[[ Exercise materials, beginning ]]

(* ===== verification/Umalloc.v ===== *)
(** * Umalloc: the memory allocator of the user library (user/umalloc.c)

    Kernighan and Ritchie's allocator: the free blocks, each with a header of 16 bytes
    that holds its size in units of headers, form a circular list in the order of their
    addresses; free() joins a block with its neighbours.  The headers are a map from
    addresses; a pointer to a header is its address.  sbrk() moves the end of the
    process's memory up to the limit the kernel sets.

    The abstract state is a sorted list of free blocks and a map of the blocks in use
    ([heap_rep]); the theorems say that malloc() and free() move blocks between them,
    that blocks never overlap, and that both loops round the list end. *)

From Stdlib Require Import ZArith Lia.
From stdpp Require Import base gmap list sorting.
From S2P Require Import Prelude.

Record header : Type := mkHeader { s_ptr : Z; s_size : Z }.

(** sizeof(Header) *)
Definition HSIZE : Z := 16.

(** The allocator's memory: the headers, freep, and the process's break with its limit. *)
Record ustate : Type := mkUstate { u_hdr : gmap Z header; u_freep : Z; u_brk : Z; u_max : Z }.

Definition hdr (st : ustate) (a : Z) : header := default (mkHeader 0 0) (u_hdr st !! a).
Definition set_hdr (a : Z) (h : header) (st : ustate) : ustate := mkUstate (<[a := h]> (u_hdr st)) (u_freep st) (u_brk st) (u_max st).
Definition set_ptr (a v : Z) (st : ustate) : ustate := set_hdr a (mkHeader v (s_size (hdr st a))) st.
Definition set_size (a v : Z) (st : ustate) : ustate := set_hdr a (mkHeader (s_ptr (hdr st a)) v) st.
Definition set_freep (v : Z) (st : ustate) : ustate := mkUstate (u_hdr st) v (u_brk st) (u_max st).

(** The pointers of the list are as many as there are headers at most. *)
Definition turns (st : ustate) : nat := S (S (size (u_hdr st))).

(** for(p = freep; !(bp > p && bp < p->s.ptr); p = p->s.ptr) if(...) break; *)
Fixpoint free_loop (fuel : nat) (st : ustate) (bp p : Z) : option Z :=
  match fuel with
  | O => None
  | S fuel' =>
      let next := s_ptr (hdr st p) in
      if (p <? bp) && (bp <? next) then Some p
      else if (next <=? p) && ((p <? bp) || (bp <? next)) then Some p
      else free_loop fuel' st bp next
  end.

Definition free (ap : Z) (st : ustate) : option ustate :=
  let bp := ap - HSIZE in
  match free_loop (turns st) st bp (u_freep st) with
  | None => None
  | Some p =>
      let next := s_ptr (hdr st p) in
      let st :=
        if bp + HSIZE * s_size (hdr st bp) =? next then
          let st := set_size bp (u32 (s_size (hdr st bp) + s_size (hdr st next))) st in
          set_ptr bp (s_ptr (hdr st next)) st
        else set_ptr bp next st in
      let st :=
        if p + HSIZE * s_size (hdr st p) =? bp then
          let st := set_size p (u32 (s_size (hdr st p) + s_size (hdr st bp))) st in
          set_ptr p (s_ptr (hdr st bp)) st
        else set_ptr p bp st in
      Some (set_freep p st)
  end.

(** The old end of the memory, or -1.  The kernel shrinks the memory for a negative [n],
    but not below 0, and does not fail then. *)
Definition sbrk (n : Z) (st : ustate) : Z * ustate :=
  if u_brk st + n <? 0 then (u_brk st, st)
  else if u_brk st + n <=? u_max st then (u_brk st, mkUstate (u_hdr st) (u_freep st) (u_brk st + n) (u_max st))
  else (-1, st).

(** freep, or 0 when there is no more memory. *)
Definition morecore (nu : Z) (st : ustate) : option (Z * ustate) :=
  let nu := if nu <? 4096 then 4096 else nu in
  let '(p, st) := sbrk (i32 (nu * HSIZE)) st in
  if p =? -1 then Some (0, st) else
  let st := set_size p nu st in
  match free (p + HSIZE) st with
  | None => None
  | Some st => Some (u_freep st, st)
  end.

(** A block of [nunits] from the block at [p]: all of it, or its end. *)
Definition malloc_take (nunits prevp p : Z) (st : ustate) : Z * ustate :=
  if s_size (hdr st p) =? nunits then
    let st := set_ptr prevp (s_ptr (hdr st p)) st in
    (p + HSIZE, set_freep prevp st)
  else
    let st := set_size p (s_size (hdr st p) - nunits) st in
    let p := p + HSIZE * s_size (hdr st p) in
    let st := set_size p nunits st in
    (p + HSIZE, set_freep prevp st).

(** for(p = prevp->s.ptr; ; prevp = p, p = p->s.ptr) *)
Fixpoint malloc_loop (fuel : nat) (nunits prevp p : Z) (st : ustate) : option (Z * ustate) :=
  match fuel with
  | O => None
  | S fuel' =>
      if nunits <=? s_size (hdr st p) then Some (malloc_take nunits prevp p st)
      else if p =? u_freep st then
        match morecore nunits st with
        | None => None
        | Some (p, st) => if p =? 0 then Some (0, st) else malloc_loop fuel' nunits p (s_ptr (hdr st p)) st
        end
      else malloc_loop fuel' nunits p (s_ptr (hdr st p)) st
  end.

(** [base] is the address of the static header at which the list starts. *)
Definition malloc (base nbytes : Z) (st : ustate) : option (Z * ustate) :=
  let nunits := u32 ((nbytes + HSIZE - 1) / HSIZE + 1) in
  let st :=
    if u_freep st =? 0 then set_size base 0 (set_freep base (set_ptr base base st)) else st in
  let prevp := u_freep st in
  malloc_loop (2 * turns st + 4) nunits prevp (s_ptr (hdr st prevp)) st.

(** ** The abstract heap *)

Abbreviation block := (Z * Z)%type.
Definition block_end (b : block) : Z := fst b + HSIZE * snd b.
Definition apart (x y : block) : Prop := block_end x <= fst y \/ block_end y <= fst x.

(** The blocks of the free list, in the order of their addresses, with a gap between
    one and the next. *)
Fixpoint gaps (r : list block) : Prop :=
  match r with
  | [] => True
  | x :: r' => 0 <= snd x /\ match r' with [] => True | y :: _ => block_end x < fst y end /\ gaps r'
  end.

(** Each header holds the size of its block and points to the next, the last to [e]. *)
Definition next (r : list block) (e : Z) : Z := match r with [] => e | y :: _ => fst y end.
Fixpoint chain (m : gmap Z header) (r : list block) (e : Z) : Prop :=
  match r with
  | [] => True
  | x :: r' => m !! fst x = Some (mkHeader (next r' e) (snd x)) /\ chain m r' e
  end.

(** The bytes of the free blocks. *)
Definition covers (r : list block) (x : Z) : Prop := Exists (fun b => fst b <= x < block_end b) r.

(** [fl] are the free blocks, [al] the blocks in use with their sizes. *)
Record heap_rep (base : Z) (fl : list block) (al : gmap Z Z) (st : ustate) : Prop := {
  hr_base : 0 < base;
  hr_max : base + HSIZE <= u_brk st <= u_max st /\ u_max st <= 2 ^ 35;
  hr_chain : chain (u_hdr st) ((base, 0) :: fl) base;
  hr_gaps : gaps ((base, 0) :: fl);
  hr_free : Forall (fun b => 0 < snd b /\ base + HSIZE <= fst b /\ block_end b <= u_brk st) fl;
  hr_freep : Exists (fun b => fst b = u_freep st) ((base, 0) :: fl);
  hr_used a u : al !! a = Some u -> 0 < u /\ base + HSIZE <= a /\ a + HSIZE * u <= u_brk st /\ (exists v, u_hdr st !! a = Some (mkHeader v u)) /\
    Forall (apart (a, u)) fl;
  hr_apart a u b v : al !! a = Some u -> al !! b = Some v -> a <> b -> apart (a, u) (b, v);
}.

Lemma chain_app m A x B e : chain m (A ++ x :: B) e <-> chain m A (fst x) /\ chain m (x :: B) e.
Proof. induction A as [|y A IH]; [cbn; tauto|]. cbn [chain app]. rewrite IH. destruct A; cbn; tauto. Qed.

Lemma chain_frame m m' r e : Forall (fun b => m' !! fst b = m !! fst b) r -> chain m r e -> chain m' r e.
Proof. induction 1 as [|b r Hb Hr IH]; [done|]. cbn. rewrite Hb. intros [? ?]. split; auto. Qed.

Lemma gaps_app A x B : gaps (A ++ x :: B) <-> gaps (A ++ [x]) /\ gaps (x :: B).
Proof.
  induction A as [|y A IH]; [cbn; tauto|]. cbn [gaps app]. rewrite IH.
  destruct A; cbn [app gaps]; tauto.
Qed.

(** What comes before the first address of a tail ends before it. *)
Lemma gaps_before A x : gaps (A ++ [x]) -> Forall (fun b => 0 <= snd b /\ block_end b < fst x) A.
Proof.
  induction A as [|y A IH]; [constructor|]. cbn [gaps app]. intros (H0 & H1 & H2). specialize (IH H2). constructor; [|done].
  split; [done|]. destruct A as [|z A]; [done|]. cbn [app] in H1. inversion IH as [|? ? [Hz1 Hz2] _]; subst. unfold block_end, HSIZE in *. lia.
Qed.

Lemma gaps_after x B : gaps (x :: B) -> Forall (fun b => 0 <= snd b /\ block_end x < fst b) B.
Proof.
  revert x. induction B as [|y B IH]; intros x; [constructor|]. cbn [gaps]. intros (H0 & H1 & H2). specialize (IH y H2).
  assert (0 <= snd y) by (by destruct H2). constructor; [done|].
  eapply Forall_impl; [exact IH|]. intros b [Hb1 Hb2]. unfold block_end, HSIZE in *. lia.
Qed.

(** The last block may change its size. *)
Lemma gaps_last A a s s' : gaps (A ++ [(a, s)]) -> 0 <= s' -> gaps (A ++ [(a, s')]).
Proof.
  intros H Hs. induction A as [|y A IH]; cbn [app gaps] in *; [tauto|]. destruct H as (H0 & H1 & H2).
  split; [done|]. split; [|auto]. by destruct A.
Qed.

Lemma covers_app A B x : covers (A ++ B) x <-> covers A x \/ covers B x.
Proof. apply Exists_app. Qed.
Lemma covers_cons b B x : covers (b :: B) x <-> fst b <= x < block_end b \/ covers B x.
Proof. apply Exists_cons. Qed.

(** ** Going round the list *)

Lemma chain_lookup m r e i b : chain m r e -> r !! i = Some b -> m !! fst b = Some (mkHeader (next (drop (S i) r) e) (snd b)).
Proof.
  revert i. induction r as [|x r IH]; intros i; [done|]. intros [Hx Hr]. destruct i as [|i]; cbn.
  - intros [= <-]. by rewrite drop_0.
  - intros Hi. by apply IH.
Qed.

Lemma gaps_lookup r i j x y : gaps r -> r !! i = Some x -> r !! j = Some y -> (i < j)%nat -> 0 <= snd x /\ block_end x < fst y.
Proof.
  revert i j. induction r as [|b r IH]; intros i j Hg Hi Hj Hij; [done|]. destruct j as [|j]; [lia|]. destruct i as [|i].
  - injection Hi as ->. pose proof (gaps_after _ _ Hg) as Ha. destruct Hg as [H0 _].
    destruct (Forall_lookup_1 _ _ _ _ Ha Hj) as [_ H]. done.
  - destruct Hg as (_ & _ & Hg). apply (IH i j); (done || lia).
Qed.
(** *** The four levels of the grammar

    [a] read back at each level, from text followed by [s]; the fuel is that of
    the termination proof. *)
Definition reads_exec (a : acmd) : Prop := forall rs s fuel,
  Forall (fun r => word_ok (snd r)) rs -> follow stops s ->
  (4 * length (pr a MExec ++ pr_redirs rs ++ s) + 2 <= fuel)%nat ->
  exists c, parseexec fuel (pr a MExec ++ pr_redirs rs ++ s) = Ok (c, s) /\ erase c = awrap rs a.

Definition reads_pipe (a : acmd) : Prop := forall s fuel,
  follow [c_rp; c_amp; c_semi] s -> (4 * length (pr a MPipe ++ s) + 3 <= fuel)%nat ->
  exists c, parsepipe fuel (pr a MPipe ++ s) = Ok (c, s) /\ erase c = a.

Definition reads_back (a : acmd) : Prop := forall s fuel,
  follow [c_rp; c_amp; c_semi] s -> (4 * length (pr a MBack ++ s) + 3 <= fuel)%nat ->
  exists c c0 s0, parsepipe fuel (pr a MBack ++ s) = Ok (c0, s0) /\ erase c = a /\
    forall g, (length s0 < g)%nat -> exists g', (length s < g')%nat /\ parsebacks g c0 s0 = parsebacks g' c s.

Definition reads_line (a : acmd) : Prop := forall s fuel,
  follow [c_rp] s -> (4 * length (pr a MLine ++ s) + 4 <= fuel)%nat ->
  exists c, parseline fuel (pr a MLine ++ s) = Ok (c, s) /\ erase c = a.

Lemma follow_stops set s : (forall c, c ∈ set -> c ∈ stops) -> follow set s -> follow stops s.
Proof. apply follow_sub. Qed.

Ltac follow_sub := match goal with H : follow _ ?s |- follow _ ?s => eapply follow_sub; [|exact H]; unfold stops; set_solver end.

Lemma peek_not t set s : (forall c, c ∈ set -> c ∈ stops) -> t ∉ set -> follow set s -> peek s [t] = (false, s).
Proof.
  intros H1 H2. apply peek_follow; [done|]. intros c Hc. rewrite in_set_cons, in_set_nil, orb_false_r.
  apply Z.eqb_neq. by intros ->.
Qed.

(** A symbol in front of the rest, taken with peek() and gettoken(). *)
Lemma peek_take c s toks : in_set [c_bar; c_lp; c_rp; c_semi; c_amp] c = true ->
  peek (c :: 32 :: s) toks = (in_set toks c, c :: 32 :: s) /\
  gettoken (c :: 32 :: s) = (c, c :: 32 :: s, 32 :: s, skip_ws s).
Proof.
  intros Hc. assert (c ∈ [c_bar; c_lp; c_rp; c_semi; c_amp]) as He.
  { unfold in_set in Hc. apply existsb_exists in Hc as (x & Hx & Heq). apply Z.eqb_eq in Heq as ->.
    by apply list_elem_of_In. }
  split.
  - apply peek_sym. rewrite !elem_of_cons, elem_of_nil in He. intuition (subst; done).
  - apply gettoken_sym. rewrite !elem_of_cons, elem_of_nil in He. intuition (subst; done).
Qed.
Record ObjectType := mkObjectType {
  indexOfEnumerator : QString → Z;
  qtro_property_index : QString → Z;
  qtro_signal_index : QString → list QString → QtroIndex;
  qtro_method_index : QString → list QString → QtroIndex
}.

(** The data members declared at the end of the generated struct. *)
Record Members := mkMembers {
  m_enums : list Z;
  m_properties : list Z;
  m_signals : list Z;
  m_methods : list Z;
  m_signalArgCount : list Z;
  m_signalArgTypes : list (list Z);
  m_methodArgCount : list Z;
  m_methodArgTypes : list (list Z)
}.

(** [a[i]] *)
Definition rd {A} (a : list A) (i : Z) : option A :=
  if i <? 0 then None else a !! Z.to_nat i.

(** *** Values computed while generating *)

Definition count {A} (l : list A) : Z := Z.of_nat (length l).

(** [onChangeProperties] and [propertyChangeIndex] are filled by one loop
    over the properties; [i] is the loop index. *)
Fixpoint changeLoop (i : Z) (props : list ASTProperty.t) : list (ASTProperty.t * Z) :=
  match props with
  | [] => []
  | prop :: props' =>
      if decide (ASTProperty.modifier prop ≠ Constant)
      then (prop, i + 1) :: changeLoop (i + 1) props'
      else changeLoop (i + 1) props'
  end.

Definition onChangeProperties (astClass : ASTClass.t) : list ASTProperty.t :=
  (changeLoop 0 (ASTClass.properties astClass)).*1.
Definition propertyChangeIndex (astClass : ASTClass.t) : list Z :=
  (changeLoop 0 (ASTClass.properties astClass)).*2.

Definition pushProps (astClass : ASTClass.t) : list ASTProperty.t :=
  filter (λ property, ASTProperty.modifier property = ReadPush) (ASTClass.properties astClass).

Definition signalCount (astClass : ASTClass.t) : Z := count (ASTClass.signalsList astClass).
Definition changedCount (astClass : ASTClass.t) : Z := count (onChangeProperties astClass).
Definition methodCount (astClass : ASTClass.t) : Z :=
  count (ASTClass.slotsList astClass) + count (pushProps astClass).

Definition objectTypeName : QString := "typename ObjectType".

(** [cap]: first letter in upper case (identifiers are ASCII). *)
Definition cap (name : QString) : QString :=
  match name with
  | EmptyString => EmptyString
  | String c rest =>
      let n := nat_of_ascii c in
      String (if (97 <=? n)%nat && (n <=? 122)%nat then ascii_of_nat (n - 32) else c) rest
  end.

(** The [qtro_signal_index] calls, in the order of the slots of [m_signals]
    they fill: first the change signals, then the signals of the class. *)
Definition signalEntries (ot : ObjectType) (astClass : ASTClass.t) : list QtroIndex :=
  map (λ prop,
         qtro_signal_index ot (ASTProperty.name prop +:+ "Changed")
           [fullyQualifiedTypeName astClass objectTypeName (typeForMode prop SOURCE)])
      (onChangeProperties astClass) ++
  map (λ sig,
         qtro_signal_index ot (ASTFunction.name sig)
           (map ASTDeclaration.type (ASTFunction.params sig)))
      (transformEnumParams astClass (ASTClass.signalsList astClass) objectTypeName).

(** The [qtro_method_index] calls: push slots first, then the slots. *)
Definition methodEntries (ot : ObjectType) (astClass : ASTClass.t) : list QtroIndex :=
  map (λ prop,
         qtro_method_index ot ("push" +:+ cap (ASTProperty.name prop))
           [fullyQualifiedTypeName astClass objectTypeName (ASTProperty.type prop)])
      (pushProps astClass) ++
  map (λ slot,
         qtro_method_index ot (ASTFunction.name slot)
           (map ASTDeclaration.type (ASTFunction.params slot)))
      (transformEnumParams astClass (ASTClass.slotsList astClass) objectTypeName).

(** The generated constructor: slot 0 of each index table holds the count,
    slot [i+1] the index of entry [i]. *)
Definition construct (ot : ObjectType) (astClass : ASTClass.t) : Members :=
  {| m_enums :=
       count (ASTClass.enums astClass) ::
       map (λ enumerator, indexOfEnumerator ot (ASTEnum.name enumerator)) (ASTClass.enums astClass);
     m_properties :=
       count (ASTClass.properties astClass) ::
       map (λ prop, qtro_property_index ot (ASTProperty.name prop)) (ASTClass.properties astClass);
     m_signals :=
       (signalCount astClass + count (onChangeProperties astClass)) ::
       map q_index (signalEntries ot astClass);
     m_methods := methodCount astClass :: map q_index (methodEntries ot astClass);
     m_signalArgCount := map q_count (signalEntries ot astClass);
     m_signalArgTypes := map q_types (signalEntries ot astClass);
     m_methodArgCount := map q_count (methodEntries ot astClass);
     m_methodArgTypes := map q_types (methodEntries ot astClass) |}.
(** * procctrl.hpp: process suspension, batch control and tree walking

    A shallow embedding of [include/procctrl.hpp].  The header has two
    bodies for most functions, selected by [#ifdef _WIN32]; module [Linux]
    embeds the POSIX bodies and module [Win32] the Windows ones.  The
    operating system is an explicit [world] value threaded through every
    call: the kernel process table, the files the header reads under
    [/proc], the [cgroup.freeze] control nodes it writes, and a trace of
    the system calls that can have an effect.  Diagnostics printed to
    stdout and stderr are not part of the model. *)

From Stdlib Require Import Ascii String.
From stdpp Require Import gmap strings list pretty.

Open Scope Z_scope.

(** ** The C and C++ library functions the header relies on *)

Module Cxx.

Definition INT_MIN : Z := -2147483648.
Definition INT_MAX : Z := 2147483647.
Definition LONG_MIN : Z := -9223372036854775808.
Definition LONG_MAX : Z := 9223372036854775807.

(** Conversion of a [long] to [pid_t] (a 32-bit [int]): wrap-around. *)
Definition to_int (z : Z) : Z := (z + 2147483648) mod 4294967296 - 2147483648.

(** [std::to_string] on an integer. *)
Definition to_string (z : Z) : string := pretty z.

(** [s.empty()] *)
Definition empty (s : string) : bool :=
  match s with EmptyString => true | String _ _ => false end.

(** [s.rfind(p, 0) == 0]: [p] occurs at position 0 of [s]. *)
Definition starts_with (p s : string) : bool := String.prefix p s.

(** [s.find(p) != std::string::npos] *)
Fixpoint contains (p s : string) : bool :=
  String.prefix p s ||
  match s with
  | EmptyString => false
  | String _ s' => contains p s'
  end.

(** [s.substr(n)] for [n <= s.size()] *)
Definition substr (n : nat) (s : string) : string :=
  String.substring n (String.length s - n) s.

(** [s.rfind(c)]: index of the last occurrence of [c]; [None] is [npos]. *)
Fixpoint rfind (c : ascii) (s : string) : option nat :=
  match s with
  | EmptyString => None
  | String a s' =>
      match rfind c s' with
      | Some i => Some (S i)
      | None => if Ascii.eqb a c then Some 0%nat else None
      end
  end.

Definition isspace (c : ascii) : bool := Ascii.is_space c.

Definition digit (c : ascii) : option Z :=
  let n := Z.of_nat (nat_of_ascii c) in
  if (48 <=? n) && (n <=? 57) then Some (n - 48) else None.

Fixpoint skip_ws (s : string) : string :=
  match s with
  | String c s' => if isspace c then skip_ws s' else s
  | EmptyString => s
  end.

(** An optional sign: [true] for a minus. *)
Definition read_sign (s : string) : bool * string :=
  match s with
  | String "-" s' => (true, s')
  | String "+" s' => (false, s')
  | _ => (false, s)
  end.

(** The longest run of decimal digits at the front of [s], accumulated
    on [acc], and the rest of the string. *)
Fixpoint read_digits (acc : Z) (s : string) : Z * string :=
  match s with
  | String c s' =>
      match digit c with
      | Some d => read_digits (10 * acc + d) s'
      | None => (acc, s)
      end
  | EmptyString => (acc, s)
  end.
(** * Incremental PDF token index ([Dile_Scanner_OCR.py])

    A shallow embedding of the incremental indexer: token extraction per
    document, set-union merge of partial token maps, the JSON checkpoint
    (word map and scan cache), the add / delete / modified passes and the
    run [build_word_map_with_cache].

    Modelling conventions.
    - A Python [dict] is a [gmap], a Python [set] a [gset]: the order in
      which a dict or a set is iterated is not part of the model, so a
      persisted file is its JSON value, not its byte sequence.
    - A call that can raise returns [result]; the two checkpoint files are
      an explicit [Disk] threaded through the [IO] monad.
    - The modification time returned by [os.path.getmtime] is only stored
      and compared for equality; it is a [Z] here.
    - Text extraction, OCR and the tokenising regular expression are
      outside the program: a page is given by the tokens they produce, or
      by the fact that they raise. *)

From stdpp Require Import gmap strings list fin_maps fin_sets sorting.
From Stdlib Require Import ZArith Ascii String.

Local Open Scope Z_scope.

(** ** Data *)

(** A location is a pair (filename, page); tokens and file names are
    strings, pages Python integers. *)
Abbreviation Location := (string * Z)%type (only parsing).

(** [defaultdict(set)]: token -> set of (filename, page). *)
Abbreviation TokenMap := (gmap string (gset (string * Z))) (only parsing).

(** A cache entry is the dict [{"modified": mtime}]. *)
Record CacheEntry := { modified : Z }.

Global Instance CacheEntry_eq_dec : EqDecision CacheEntry.
Proof. solve_decision. Defined.

Abbreviation Cache := (gmap string CacheEntry) (only parsing).

(** The JSON value written to [word_map.json]:
    token -> { pdf -> list of pages }. *)
Abbreviation IndexJSON := (gmap string (gmap string (list Z))) (only parsing).

Definition CACHE_FILE : string := "scan_cache.json".
Definition OUTPUT_JSON : string := "word_map.json".

(** ** Exceptions and the two monads *)

Inductive exn :=
  | KeyError (key : string)
  | FileNotFoundError (path : string)
  | PermissionError (path : string)
  | OSError (path : string)
  | JSONDecodeError (path : string).

Global Instance exn_eq_dec : EqDecision exn.
Proof. solve_decision. Defined.

Inductive result (A : Type) :=
  | Raise (e : exn)
  | Ok (a : A).
Arguments Raise {A} e.
Arguments Ok {A} a.

Global Instance result_ret : MRet result := λ A a, Ok a.
Global Instance result_bind : MBind result := λ A B f m,
  match m with
  | Raise e => Raise e
  | Ok a => f a
  end.

(** A checkpoint file: missing, unreadable as JSON (also a file that a
    failed write left truncated or partial), or holding a value. *)
Inductive file (A : Type) :=
  | Absent
  | Corrupt
  | Content (a : A).
Arguments Absent {A}.
Arguments Corrupt {A}.
Arguments Content {A} a.

Record Disk := {
  word_map_json : file (IndexJSON);
  scan_cache_json : file (Cache)
}.

Definition IO (A : Type) : Type := Disk → Disk * result A.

[[ Exercise materials, end ]]

When you reach the line holding "(a : list A)" in the records above, begin reproducing exactly, stop after the line holding "(** [cap]: first", and output nothing else.

Definition rd {A} (a : list A) (i : Z) : option A :=
  if i <? 0 then None else a !! Z.to_nat i.

(** *** Values computed while generating *)

Definition count {A} (l : list A) : Z := Z.of_nat (length l).

(** [onChangeProperties] and [propertyChangeIndex] are filled by one loop
    over the properties; [i] is the loop index. *)
Fixpoint changeLoop (i : Z) (props : list ASTProperty.t) : list (ASTProperty.t * Z) :=
  match props with
  | [] => []
  | prop :: props' =>
      if decide (ASTProperty.modifier prop ≠ Constant)
      then (prop, i + 1) :: changeLoop (i + 1) props'
      else changeLoop (i + 1) props'
  end.

Definition onChangeProperties (astClass : ASTClass.t) : list ASTProperty.t :=
  (changeLoop 0 (ASTClass.properties astClass)).*1.
Definition propertyChangeIndex (astClass : ASTClass.t) : list Z :=
  (changeLoop 0 (ASTClass.properties astClass)).*2.

Definition pushProps (astClass : ASTClass.t) : list ASTProperty.t :=
  filter (λ property, ASTProperty.modifier property = ReadPush) (ASTClass.properties astClass).

Definition signalCount (astClass : ASTClass.t) : Z := count (ASTClass.signalsList astClass).
Definition changedCount (astClass : ASTClass.t) : Z := count (onChangeProperties astClass).
Definition methodCount (astClass : ASTClass.t) : Z :=
  count (ASTClass.slotsList astClass) + count (pushProps astClass).

Definition objectTypeName : QString := "typename ObjectType".

(** [cap]: first letter in upper case (identifiers are ASCII). *)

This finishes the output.